Go through the records and show each line where the word "front" occurs.

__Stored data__
┄┄┄┄┄┄┄┄┄┄

(** * TodoList: the task collections and their SQLite store

    A shallow embedding of the task logic of the to-do list application:
    the two process-wide vectors [tasks] and [finished_tasks], the table
    [tasks] of the file todo_list.db, and the functions that keep them in
    step ([add_task], [load_tasks_from_database], [update_tasks_in_database],
    [delete_tasks], [get_finished_tasks], [clear_finished_tasks],
    [create_database_and_table]) together with the checkbox and button
    handlers of the main loop.

    Module [Dx12] follows src/main.cpp (Direct3D12 front end).  Module [Glfw]
    follows the GLFW/OpenGL front end, whose tasks carry [time_added], whose
    [add_task] also stores the time, and whose [delete_tasks] walks the
    vector with an iterator.

    SQLite is a library the program calls; it is modelled by its effect on
    the table: a connection opens or not, a statement over the table prepares
    exactly when the table exists, a SELECT runs to its end, and the rows
    are kept in rowid order.  A statement that writes (INSERT, UPDATE,
    DELETE, CREATE TABLE) is carried out at its step when the file can be
    written; on a file that opens but can only be read the step fails with
    SQLITE_READONLY and the file stays as it was.  Whether a file can be
    written is a property of the file: failures that come and go within one
    session (a lock held by another process, a disk that fills up) are not
    described.  The INSERT statement reaches SQLite as
    text, so the string literal in it is read the way SQLite reads it; SQL
    text of any other shape is left to an abstract engine [sql_other].
    Every std::string of the program is built from a NUL-terminated buffer
    (the input field, sqlite3_column_text), so [string] stands for such
    text. *)

From Stdlib Require Import ZArith Ascii DecimalString DecimalPos DecimalZ.
From stdpp Require Import base list strings.
From Equations Require Import Equations.
From Equations.Prop Require Logic.

(** ** The part of SQLite the program relies on *)

Module Sqlite.

(** Result codes, of which the program tests SQLITE_OK, SQLITE_ROW and
    SQLITE_DONE. *)
Inductive rc : Set :=
| SQLITE_OK
| SQLITE_ERROR
| SQLITE_READONLY
| SQLITE_CANTOPEN
| SQLITE_ROW
| SQLITE_DONE.

(** [sqlite3_column_int]: the low 32 bits of the stored 64-bit integer,
    read as a signed int. *)
Definition column_int (v : Z) : Z := ((v + 2 ^ 31) mod 2 ^ 32 - 2 ^ 31)%Z.

(** Conversion of an int to bool (static_cast<bool>). *)
Definition to_bool (v : Z) : bool := negb (v =? 0)%Z.

(** [strip_prefix p s]: what follows [p] in [s], when [s] starts with [p]. *)
Fixpoint strip_prefix (p s : string) : option string :=
  match p, s with
  | EmptyString, _ => Some s
  | String a p', String b s' =>
      if Ascii.eqb a b then strip_prefix p' s' else None
  | String _ _, EmptyString => None
  end.

(** The tokenizer on a single-quoted string literal, entered after the
    opening quote: two quotes in a row stand for one quote character, a
    lone quote closes the literal.  The result is the text of the literal
    and the input after the closing quote; [None] when the input ends
    inside the literal. *)
Fixpoint scan_literal (s : string) : option (string * string) :=
  match s with
  | EmptyString => None
  | String c s' =>
      if Ascii.eqb c "'" then
        match s' with
        | String d s'' =>
            if Ascii.eqb d "'" then
              match scan_literal s'' with
              | Some (text, after) => Some (String "'" text, after)
              | None => None
              end
            else Some (EmptyString, s')
        | EmptyString => Some (EmptyString, s')
        end
      else
        match scan_literal s' with
        | Some (text, after) => Some (String c text, after)
        | None => None
        end
  end.

(** A text without the quote character. *)
Fixpoint quote_free (s : string) : bool :=
  match s with
  | EmptyString => true
  | String c s' => negb (Ascii.eqb c "'") && quote_free s'
  end.

(** std::to_string on an integer: its decimal digits, after a minus sign
    when it is negative. *)
Definition to_string (z : Z) : string := NilZero.string_of_int (Z.to_int z).

(** The characters of a signed integer literal. *)
Definition is_number_char (c : ascii) : bool :=
  Ascii.eqb c "-" ||
  (Nat.leb 48 (nat_of_ascii c) && Nat.leb (nat_of_ascii c) 57).

(** The longest run of such characters at the head of a text, and what
    follows it. *)
Fixpoint span_number (s : string) : string * string :=
  match s with
  | EmptyString => (EmptyString, EmptyString)
  | String c s' =>
      if is_number_char c then
        let '(num, rest) := span_number s' in (String c num, rest)
      else (EmptyString, s)
  end.

(** A text made of such characters only. *)
Fixpoint all_number_chars (s : string) : bool :=
  match s with
  | EmptyString => true
  | String c s' => is_number_char c && all_number_chars s'
  end.

(** A signed integer literal read as a 64-bit integer; larger literals are
    not integers to SQLite. *)
Definition read_integer (s : string) : option Z :=
  match NilZero.int_of_string s with
  | Some d =>
      let z := Z.of_int d in
      if ((- 2 ^ 63 <? z) && (z <? 2 ^ 63))%Z then Some z else None
  | None => None
  end.

End Sqlite.

(** ** The Direct3D12 front end (src/main.cpp) *)

Module Dx12.
Import Sqlite.

(** struct Task *)
Record Task : Set := mkTask {
  name : string;
  is_finished : bool
}.

(** A row of CREATE TABLE tasks (task_name TEXT NOT NULL,
    task_finished INTEGER NOT NULL). *)
Record Row : Set := mkRow {
  task_name : string;
  task_finished : Z
}.

(** The file todo_list.db: whether sqlite3_open succeeds on it, whether it
    can be written (sqlite3_open also succeeds on a file the process may
    only read), and the rows of its table [tasks] in rowid order ([None]:
    no such table). *)
Record Store : Set := mkStore {
  can_open : bool;
  writable : bool;
  table : option (list Row)
}.

(** The two global vectors and the store. *)
Record State : Set := mkState {
  tasks : list Task;
  finished_tasks : list Task;
  db : Store
}.

Definition sqlite3_open (st : Store) : rc :=
  if can_open st then SQLITE_OK else SQLITE_CANTOPEN.

(** Preparing a SELECT, UPDATE or DELETE over [tasks] fails when the table
    does not exist. *)
Definition sqlite3_prepare_v2 (st : Store) : rc :=
  match table st with
  | Some _ => SQLITE_OK
  | None => SQLITE_ERROR
  end.

(** The rows of the table, none when there is no table. *)
Definition stored_rows (st : Store) : list Row :=
  match table st with
  | Some rows => rows
  | None => []
  end.

Definition with_table (st : Store) (rows : list Row) : Store :=
  {| can_open := can_open st; writable := writable st; table := Some rows |}.

(** [sqlite3_step] on a prepared statement that writes, [rows] being the
    table the statement makes: on a file that can be written the table
    becomes [rows] and the result is SQLITE_DONE; on a read-only file the
    result is SQLITE_READONLY and the file is as it was. *)
Definition sqlite3_step (st : Store) (rows : list Row) : rc * Store :=
  if writable st then (SQLITE_DONE, with_table st rows)
  else (SQLITE_READONLY, st).

(** Preparing CREATE TABLE IF NOT EXISTS: the statement names no table that
    has to exist. *)
Definition sqlite3_prepare_create (st : Store) : rc := SQLITE_OK.

(** The step of CREATE TABLE IF NOT EXISTS: nothing to do when the table is
    there, the empty table to write otherwise. *)
Definition sqlite3_step_create (st : Store) : rc * Store :=
  match table st with
  | Some _ => (SQLITE_DONE, st)
  | None => sqlite3_step st []
  end.

(** create_database_and_table: it returns when the file does not open or
    the statement does not prepare, and does not look at the result of the
    step. *)
Definition create_database_and_table (st : Store) : Store :=
  match sqlite3_open st with
  | SQLITE_OK =>
      match sqlite3_prepare_create st with
      | SQLITE_OK =>
          let '(_, st1) := sqlite3_step_create st in st1
      | _ => st
      end
  | _ => st
  end.

(** The text add_task sends to sqlite3_exec around the task name. *)
Definition insert_head : string :=
  "INSERT INTO tasks (task_name, task_finished) VALUES ('".
Definition insert_tail : string := "', 0);".

(** What is left of the INSERT statement after the string literal. *)
Definition insert_rest : string := ", 0);".

Section Exec.

(** SQL text other than the statements below is run by the rest of the SQL
    engine, which stays abstract. *)
Variable sql_other : string -> Store -> rc * Store.

(** [sqlite3_exec] on the texts the program can build: "COMMIT;" outside a
    transaction is an error without effect; the INSERT statement with a
    well-formed literal is prepared (an error when there is no table) and
    stepped: it appends one row, or fails on a file that cannot be written;
    a literal that never closes is a syntax error. *)
Definition sqlite3_exec (sql : string) (st : Store) : rc * Store :=
  if String.eqb sql "COMMIT;" then (SQLITE_ERROR, st)
  else
    match strip_prefix insert_head sql with
    | Some body =>
        match scan_literal body with
        | Some (text, after) =>
            if String.eqb after insert_rest then
              match table st with
              | Some rows =>
                  match sqlite3_step st (rows ++ [mkRow text 0]) with
                  | (SQLITE_DONE, st1) => (SQLITE_OK, st1)
                  | failed => failed
                  end
              | None => (SQLITE_ERROR, st)
              end
            else sql_other sql st
        | None => (SQLITE_ERROR, st)
        end
    | None => sql_other sql st
    end.

(** add_task: the task is pushed first; the result of the INSERT is only
    logged (if (result != SQLITE_OK) std::cerr << ...), so a failed INSERT
    leaves the task in the vector and no row in the table. *)
Definition add_task (task : string) (s : State) : State :=
  if negb (String.eqb task "") then
    let new_task := mkTask task false in
    let tasks' := tasks s ++ [new_task] in
    match sqlite3_open (db s) with
    | SQLITE_OK =>
        let sql := insert_head +:+ task +:+ insert_tail in
        let '(_, st1) := sqlite3_exec sql (db s) in
        let '(_, st2) := sqlite3_exec "COMMIT;" st1 in
        {| tasks := tasks'; finished_tasks := finished_tasks s; db := st2 |}
    | _ =>
        {| tasks := tasks'; finished_tasks := finished_tasks s; db := db s |}
    end
  else s.

End Exec.

(** SELECT task_name, task_finished FROM tasks WHERE task_finished = 0 *)
Definition select_active (rows : list Row) : list Row :=
  List.filter (fun r => (task_finished r =? 0)%Z) rows.

(** SELECT task_name, task_finished FROM tasks WHERE task_finished = 1 *)
Definition select_finished (rows : list Row) : list Row :=
  List.filter (fun r => (task_finished r =? 1)%Z) rows.

Definition load_tasks_from_database (s : State) : State :=
  match sqlite3_open (db s) with
  | SQLITE_OK =>
      match sqlite3_prepare_v2 (db s) with
      | SQLITE_OK =>
          {| tasks :=
               map (fun r => mkTask (task_name r)
                                    (to_bool (column_int (task_finished r))))
                   (select_active (stored_rows (db s)));
             finished_tasks := finished_tasks s;
             db := db s |}
      | _ => s
      end
  | _ => s
  end.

┄┄┄┄┄┄┄┄┄┄

__Answer below__
    Module [Dx12] follows src/main.cpp (Direct3D12 front end).  Module [Glfw]
    follows the GLFW/OpenGL front end, whose tasks carry [time_added], whose
(** ** The Direct3D12 front end (src/main.cpp) *)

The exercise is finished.